C’è insomma un “servizio” esercitabile col lavoro dentro una struttura politica che è il nocciolo duro della sua stessa esperienza. C’è una pazienza ed obbedienza che è tutt’altra cosa dalla acquiescenza e dalla fedeltà ai o al potere. Naturalmente si rischia l’ambiguità e bisogna mettere in conto l’incomprensione di molti. Se, come capita normalmente, il giudizio di valore è relativo a fedeltà o appartenenze di “schieramento” (e le etichette sono colorate quasi sempre di ideologia, di partito) rischi l’isolamento e l’orfanotrofio. E se, nonostante le tue interiori coerenze, ti capita comunque di essere scelto, messo in lista, votato, incaricato di qualcosa, è chiaro che ciò è dovuto soltanto alla tua fedeltà allo schieramento. Se questo non è così evidente allora penseranno di te che sei una persona molto abile, un “mediatore” (e, sottinteso, un moderato). Essere chiamato “figlio di…”, ovviamente col sorriso ammiccante di chi ha capito tutto sul tuo conto è, per alcuni, equivalente ad un complimento (in fondo “è dei nostri anche lui”).

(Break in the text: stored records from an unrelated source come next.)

(* ===== verification/Rune.v ===== *)
(** * Runes and UTF (lib9)

    [lib9/rune.c], [lib9/utflen.c], [lib9/utfrune.c], [lib9/utfrrune.c] and
    [lib9/runestrlen.c].  A [char*] is the list of the bytes in memory from
    the pointer on; reading past the end of that list is a fault ([None]).
    A [Rune] is an unsigned 16-bit integer. *)

From S2P Require Import Prelude.

#[local] Open Scope Z_scope.

Definition Bit1 := 7.
Definition Bitx := 6.
Definition Bit2 := 5.
Definition Bit3 := 4.
Definition Bit4 := 3.
Definition Tx := Z.lxor (Z.shiftl 1 (Bitx + 1) - 1) 0xFF.
Definition T2 := Z.lxor (Z.shiftl 1 (Bit2 + 1) - 1) 0xFF.
Definition T3 := Z.lxor (Z.shiftl 1 (Bit3 + 1) - 1) 0xFF.
Definition T4 := Z.lxor (Z.shiftl 1 (Bit4 + 1) - 1) 0xFF.
Definition Rune1 := Z.shiftl 1 (Bit1 + 0 * Bitx) - 1.
Definition Rune2 := Z.shiftl 1 (Bit2 + 1 * Bitx) - 1.
Definition Rune3 := Z.shiftl 1 (Bit3 + 2 * Bitx) - 1.
Definition Maskx := Z.shiftl 1 Bitx - 1.
Definition Testx := Z.lxor Maskx 0xFF.
Definition Runesync := 0x80.
Definition Runeself := 0x80.
Definition Runeerror := 0x80.
Definition Bad := Runeerror.
Definition UTFmax := 3.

Le ambiguità ci sono, però, davvero, anche in me, La competizione su questo terreno è una tentazione molto forte nel mio lavoro. E i peccati di omissione (specialmente quelli) non si contano.
Ecco, in forma paradossale, quale vorrei che fosse lo stile profondo del mio lavoro: mentre son scelto e obbedisco in realtà son io che tengo le fila e la mia pazienza, alla fine, avrà ragione. Se avrò la forza di “tenere” su questa linea “vincerò”; ma allora è probabile l’arrivo di clamorose sconfitte umane. Del resto, fanno parte di una certa Promessa e mi par giusto prepararsi e metterle in conto.
[1] Si ringrazia Enrico Giacinto per le note biografiche di Maurizio Polverari.